The new CD you have recorded for Supraphon features music by a single composer, Franz Xaver Richter. Can you tell us more about him?
F. X. Richter is one of those composers we can refer to as both known and unknown. In the past, it was customary, and actually resulted in making Czech music famous, for Czech composers to work in Europe’s major music centres, such as Rome, Milan, Berlin and Vienna. If they wanted to gain success and renown, they had to win recognition abroad. And, as a matter of fact, we can say that it still holds true for contemporary artists too.
This was also the case of Richter, a Moravian native, who was employed by Ignaz Holzbauer at his court orchestra in Holešov. After some time, to further hone his musical skills he moved to Vienna, where he was primarily inspired by J. J. Fux’s work. His next stop was Germany, first working at the Stuttgart court orchestra, then at the monasteries in Schlitz and Ettal, where he gained ample experience with church music. The best-known tenure, though not the most significant for Richter, was his 22 years in Mannheim, where he composed the majority of his symphonic works. His final, long-term, and evidently dreamt-of, place of work was Strasbourg, where he served as Kapellmeister at the Cathédrale Notre-Dame, which at the time was one of the greatest in Europe and possessed the third-largest music ensemble in France.
In addition to symphonic works, Richter also composed numerous sacred pieces. Although this may be surprising for some musicologists, when you take a look at Richter’s oeuvre pragmatically, you realise that the church environment influenced him throughout his life and that the quantity of the sacred pieces he wrote is higher than the dozens of his generally known, superlative symphonies.
The album contains pieces that can be labelled as “mourning”. What made you include them?
In part, we took into consideration the situation on the market. I must point out, and it is paradoxical for Czech musicians, that the greatest and most noted performer of F. X. Richter’s works is a Finnish ensemble, the Helsinki Baroque Orchestra, who have made a high-quality recording of his symphonies. Hence, we chose to focus on Richter’s sacred music, with our aim being for the selected works to also have an interesting history. And his Requiem in E flat major is a case in point. It contains certain Romantic traits, similar to Mozart’s work. Richter basically wrote this piece for himself and considered it to be of great importance. The composition is endowed with a Romantic tinge by the fact that the maestro allegedly died while putting the finishing touches to his Requiem…

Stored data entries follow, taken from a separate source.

(** * The Eufy plugin: login, challenge handling and device discovery

    A shallow embedding of [EufySecurityPlugin] (the two variants of the
    plugin's main file) and of [EufyLogger] (src/logger.ts).

    The plugin is asynchronous glue code.  Each [async] method is cut at
    its [await]s into straight-line segments; a segment is a function of
    the plugin's state that also returns the calls it makes on its
    collaborators (the host's logger, settings store and device manager,
    and the vendor client), in order.  A labelled machine then runs the
    segments in any order the JavaScript event loop allows. *)

From stdpp Require Import base option list gmap strings.
From Stdlib Require Import Ascii String.

Local Open Scope string_scope.
Local Open Scope list_scope.

(** ** JavaScript values used by the plugin *)

(** A setting, a code or an identifier is a string or [undefined]. *)
Definition truthy (v : option string) : bool :=
  match v with
  | Some s => negb (String.eqb s "")
  | None => false
  end.

Definition dquote : string := String (ascii_of_nat 34) "".
Definition backslash : string := String (ascii_of_nat 92) "".

(** [JSON.stringify] on an array of strings: every string is quoted as
    ECMAScript's QuoteJSONString does, the items are joined by commas. *)
Definition hexDigit (n : nat) : string :=
  match String.get n "0123456789abcdef" with
  | Some c => String c ""
  | None => ""
  end.

Definition QuoteJSONChar (c : ascii) : string :=
  let n := nat_of_ascii c in
  if Nat.eqb n 8 then backslash +:+ "b"
  else if Nat.eqb n 9 then backslash +:+ "t"
  else if Nat.eqb n 10 then backslash +:+ "n"
  else if Nat.eqb n 12 then backslash +:+ "f"
  else if Nat.eqb n 13 then backslash +:+ "r"
  else if Nat.eqb n 34 then backslash +:+ dquote
  else if Nat.eqb n 92 then backslash +:+ backslash
  else if Nat.ltb n 32
       then backslash +:+ "u00" +:+ hexDigit (n / 16) +:+ hexDigit (n mod 16)
  else String c "".

Fixpoint QuoteJSONBody (s : string) : string :=
  match s with
  | EmptyString => ""
  | String c r => QuoteJSONChar c +:+ QuoteJSONBody r
  end.

Definition QuoteJSONString (s : string) : string :=
  dquote +:+ QuoteJSONBody s +:+ dquote.

Fixpoint joinWith (sep : string) (l : list string) : string :=
  match l with
  | [] => ""
  | [x] => x
  | x :: r => x +:+ sep +:+ joinWith sep r
  end.

Definition JSON_stringify (params : list string) : string :=
  "[" +:+ joinWith "," (QuoteJSONString <$> params) +:+ "]".

(** ** The host's logger and [EufyLogger] (src/logger.ts) *)

(** The methods of the host's [Logger]: [v], [d], [i], [w], [e], [a]. *)
Inductive Level := LevelV | LevelD | LevelI | LevelW | LevelE | LevelA.

Module EufyLogger.

(** What [EufyLogger] does to the [Logger] it wraps. *)
Inductive LogCall :=
| Log (lvl : Level) (text : string)
| LogClearAlerts.

Definition getMessage (message : option string) (optionalParams : list string)
  : string :=
  let msg := if truthy message then default "" message else "" in
  if Nat.ltb 0 (List.length optionalParams)
  then msg +:+ " " +:+ JSON_stringify optionalParams
  else msg.
Lemma forEach_closure DEV exec_rec sched_rec target type key x cr : ∀ st,
  (∀ c, c ∈ cr → ∃ r, closure_scheduled st c r) →
  ∃ st', forEach cr (λ e, scheduleRun DEV exec_rec sched_rec e target type
                            key x) st = Ok tt st'
         ∧ only_invalidated st st'
         ∧ ∀ c r, c ∈ cr → closure_scheduled st c r →
                  closure_dirty st' r = true.
Proof.
  induction cr as [|c cr IH]; intros st Hall.
  { exists st. split_and!; [done|apply only_invalidated_refl|].
    by intros c r ?%elem_of_nil. }
  destruct (Hall c) as [r Hr]; [left|].
  destruct (scheduleRun_closure DEV exec_rec sched_rec c r target type key x
              st Hr) as (st1 & Hrun & Hinv & Hd).
  destruct (IH st1) as (st2 & Hrun2 & Hinv2 & Hd2).
  { intros c' Hc'. destruct (Hall c') as [r' Hr']; [by right|].
    exists r'. by eapply closure_scheduled_invalidated. }
  exists st2. split_and!.
  - simpl. unfold bind. by rewrite Hrun.
  - by eapply only_invalidated_trans.
  - intros c' r' Hc' Hr'.
    destruct (scheduleRun_closure DEV exec_rec sched_rec c' r' target type
                key x st Hr') as (_ & _ & _ & _).
    apply elem_of_cons in Hc' as [->|Hc'].
    + destruct Hr as (eff & He & Hs & _), Hr' as (eff' & He' & Hs' & _).
      assert (r' = r) as -> by congruence.
      destruct Hinv2 as (_&_&_&_&_&_&_&Hk). by apply Hk.
    + apply (Hd2 c' r' Hc'). by eapply closure_scheduled_invalidated.
Qed.
(** * The pytket example notebooks as programs over opaque libraries

    The repository holds three Jupyter notebooks: the Qiskit Aqua /
    t|ket> excited-state chemistry example (QSE), the pyQuil
    retargetability example and the Cirq routing example.  A notebook
    is a document: an ordered list of code cells, each a list of Python
    statements.  The development keeps that shape.  The statements are
    written down as data ([Stmt], [Expr]), cell by cell and line by
    line, and a definitional interpreter gives them their meaning in a
    state-and-exception monad whose only access to qiskit, pytket, cirq,
    pyquil, grove and numpy is an uninterpreted oracle.  Python's own
    data (ints, floats, strings, lists, tuples, dicts) and the handful
    of builtins the notebooks use are modelled concretely. *)

From Stdlib Require Import ZArith List String Ascii Bool Lia.
From Stdlib Require Import Floats.SpecFloat DecimalString.
Import ListNotations.
Open Scope string_scope.
Open Scope Z_scope.

Set Warnings "-register-all".

(** ** Python floats: IEEE 754 binary64 *)

Module PyFloat.

Definition prec : Z := 53.
Definition emax : Z := 1024.

Definition t := spec_float.

Definition of_Z (z : Z) : t := binary_normalize prec emax z 0 false.
Definition add : t -> t -> t := SFadd prec emax.
Definition sub : t -> t -> t := SFsub prec emax.
Definition mul : t -> t -> t := SFmul prec emax.
Definition div : t -> t -> t := SFdiv prec emax.
Definition opp : t -> t := SFopp.

(** A decimal literal [m / 10^d], as the Python parser reads it: the
    double nearest to the quotient.  The division of two doubles is
    correctly rounded, so this is that double whenever [m] and [10^d]
    are themselves doubles (|m| < 2^53, d <= 22), which holds for
    every literal of the notebooks. *)
Definition of_decimal (m : Z) (d : nat) : t :=
  div (of_Z m) (of_Z (10 ^ Z.of_nat d)).

Definition eqb (x y : t) : bool :=
  match x, y with
  | S754_zero a, S754_zero b => Bool.eqb a b
  | S754_infinity a, S754_infinity b => Bool.eqb a b
  | S754_nan, S754_nan => true
  | S754_finite a m e, S754_finite b n f =>
      Bool.eqb a b && Pos.eqb m n && Z.eqb e f
  | _, _ => false
  end.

I would like to emphasise that at first listen the work may not come across as attractive, with the reason being that it is funeral music, that it is not intended for being performed in one go, and Richter himself might not have imagined that the Requiem would ever be played at a concert. But we can say the same about, for instance, Mozart’s Requiem or other works dating from the pre-Romantic era.
When it comes to the instrumental music featured on the album, I would like to add that I sought a piece that can be classified as one of Richter’s church sinfonias. This symphony contains a great fugue, one corresponding to Handel’s or Bach’s style. I deemed it crucial to find a symphony that would also relate to the Requiem tonally, which in this case are the keys E flat major/G minor. In Richter’s time, E flat major was a key expressing cogency, melancholy even.
Is Richter’s music anywise exceptional in comparison with that of his contemporaries?
It is interesting that the ensembles devoting to historically informed performance pay little attention to the transitional period between late Baroque and early Classicism, specifically the end of the 18th century, when composers pursued two different paths. Composers like C. P. E. Bach strove to enrich late Baroque with new types of embellishments, more complex rhetorical figures and other elements. Another group of composers took a new route, trying to simplify everything. I would say that Richter belongs in the first camp. He sought to attain a synthesis of the Baroque style, polyphony in particular, for which he was often criticised by younger composers of the time. The most castigated were his fugues. And the Requiem contains no fewer than eight of them, which makes the performance challenging indeed.
You new CD was recorded in Znojmo. What made you chose this town in particular?
We have been the ensemble in residence of the summer festival in Znojmo for 12 years, performing operas and sacred music. I became really fond of the local Saint Michael Church several years ago, when I was recording Lully’s Te Deum for Czech Radio. I like being able to record sacred music in sacred venues.
Can we expect to hear you performing Richter’s funeral music live at your concerts?
We gave the majority of concert performances of Richter’s Requiem prior to making the recording, so as to digest the work properly. My aim is to play the piece at the Strasbourg Cathedral, for which Richter wrote his Requiem. I believe that our recording will result in Richter’s name becoming more familiar among concert organisers in such countries as France and Germany too.